Es gab die Chance, die IG Metall offener für Menschen zu machen, die hohe
Ansprüche an demokratische Teilhabe stellen. Diesbezügliche Satzungsanträge
wurden jedoch abgelehnt: Es wurde keine Quote für die Jugend beschlossen, dem
Erwerbslosenausschuss wurde kein Antragsrccht eingeräumt. Die Bezirksleiter,
zuständig u.a. für Tarifverhandlungen, werden weiter vom Vorstand eingesetzt
statt gewählt. Der Raum für Debatten war klein, für Repräsentation und
Schaufensterreden groß. Auf Unverständnis stieß, dass der Vorsitzende erst nach
der Wahl sein »Zukunftsreferat« hielt, zu dem es keine separate Debatte gab.

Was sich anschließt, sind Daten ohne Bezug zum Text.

Definition delete_service (self : K8SManager) (name : string) : Method PyValue :=
  def false (
    try_except
      (_ <- api (read_namespaced_service name (namespace self)) ;;
       assign true ;;
       _ <- api (delete_namespaced_service name (namespace self)) ;;
       logger DEBUG "Service `{}` deleted" (ArgStr name) ;;
       ret PyNone)
      (fun e =>
         service_found <- local ;;
         if service_found : bool then
           logger WARNING "Could not delete service `{}`" (ArgStr name) ;;
           raise (PolyaxonK8SError e)
         else
           logger DEBUG "Service `{}` was not found" (ArgStr name) ;;
           ret PyNone)).

Definition delete_pod (self : K8SManager) (name : string) : Method PyValue :=
  def false (
    try_except
      (_ <- api (read_namespaced_pod name (namespace self)) ;;
       assign true ;;
       _ <- api (delete_namespaced_pod name (namespace self)
                   (mkV1DeleteOptions (Some constants.K8S_API_VERSION_V1) None)) ;;
       logger DEBUG "Pod `{}` deleted" (ArgStr name) ;;
       ret PyNone)
      (fun e =>
         pod_found <- local ;;
         if pod_found : bool then
           logger WARNING "Could not delete pod `{}`" (ArgStr name) ;;
           raise (PolyaxonK8SError e)
         else
           logger DEBUG "Pod `{}` was not found" (ArgStr name) ;;
           ret PyNone)).

Definition delete_deployment (self : K8SManager) (name : string) : Method PyValue :=
  def false (
    try_except
      (_ <- api (read_namespaced_deployment name (namespace self)) ;;
       assign true ;;
       _ <- api (delete_namespaced_deployment name (namespace self)
                   (mkV1DeleteOptions (Some constants.K8S_API_VERSION_V1_BETA1)
                                      (Some "Foreground"))) ;;
       logger DEBUG "Deployment `{}` deleted" (ArgStr name) ;;
       ret PyNone)
      (fun e =>
         deployment_found <- local ;;
         if deployment_found : bool then
           logger WARNING "Could not delete deployment `{}`" (ArgStr name) ;;
           raise (PolyaxonK8SError e)
         else
           logger DEBUG "Deployment `{}` was not found" (ArgStr name) ;;
           ret PyNone)).

Definition create_or_update_volume (self : K8SManager) (name : string) (data : PyValue)
  : Method PyValue :=
  def false (
    try_except
      (_ <- api (read_persistent_volume name) ;;
       assign true ;;
       logger DEBUG "A Persistent volume with name `{}` was found" (ArgStr name) ;;
       _ <- api (patch_persistent_volume name data) ;;
       logger DEBUG "Persistent volume `{}` was patched" (ArgStr name) ;;
       ret PyNone)
      (fun e =>
         volume_found <- local ;;
         if volume_found : bool then raise (PolyaxonK8SError e)
         else
           _ <- api (create_persistent_volume data) ;;
           logger DEBUG "Persistent volume `{}` was created" (ArgStr name) ;;
           ret PyNone)).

Die Rede war voller Stakkato-Stehsätze: »Die IG Metall ist und bleibt die
Gewerkschaft für alle! Uni diesen Anspruch verwirklichen zu können, brauchen
wir Mut zur Vielfalt! Dann erhalten wir die Kraft zur Einheit!«
Es ist zu reden, worüber Huber nicht geredet hat: Ohne die Kriege zu nennen, an
denen Deutschland mit den USA beteiligt ist, kritisierte er »ungebremsten
Kapitalismus« und prognostizierte »Kriege und fragile Nationalstaaten« —
wiederum ohne zu erläutern, was er sich statt »fragiler Nationalstaaten«
wünscht. Es war die Chance vertan, die IG Metall als Teil der Bewegung für
Frieden zu verankern.
Bezogen auf Neonazis und deren antidemokratische Hetze forderte Huber »Null
Toleranz«, zu Schäubles antidemokratisch-hysterischem Amoklauf äußerte er sich
nicht.
Die Einheitsgewerkschaft brachte er, Bezug nehmend auf Otto Brenner, problemlos
mit der SPD in Verbindung. Die Veränderungen im parlamentarischen Raum durch
die Gründung der Linkspartei und die diesbezüglichen Wurzeln wurden ignoriert,
erweiterte Möglichkeiten nicht ausgelotet.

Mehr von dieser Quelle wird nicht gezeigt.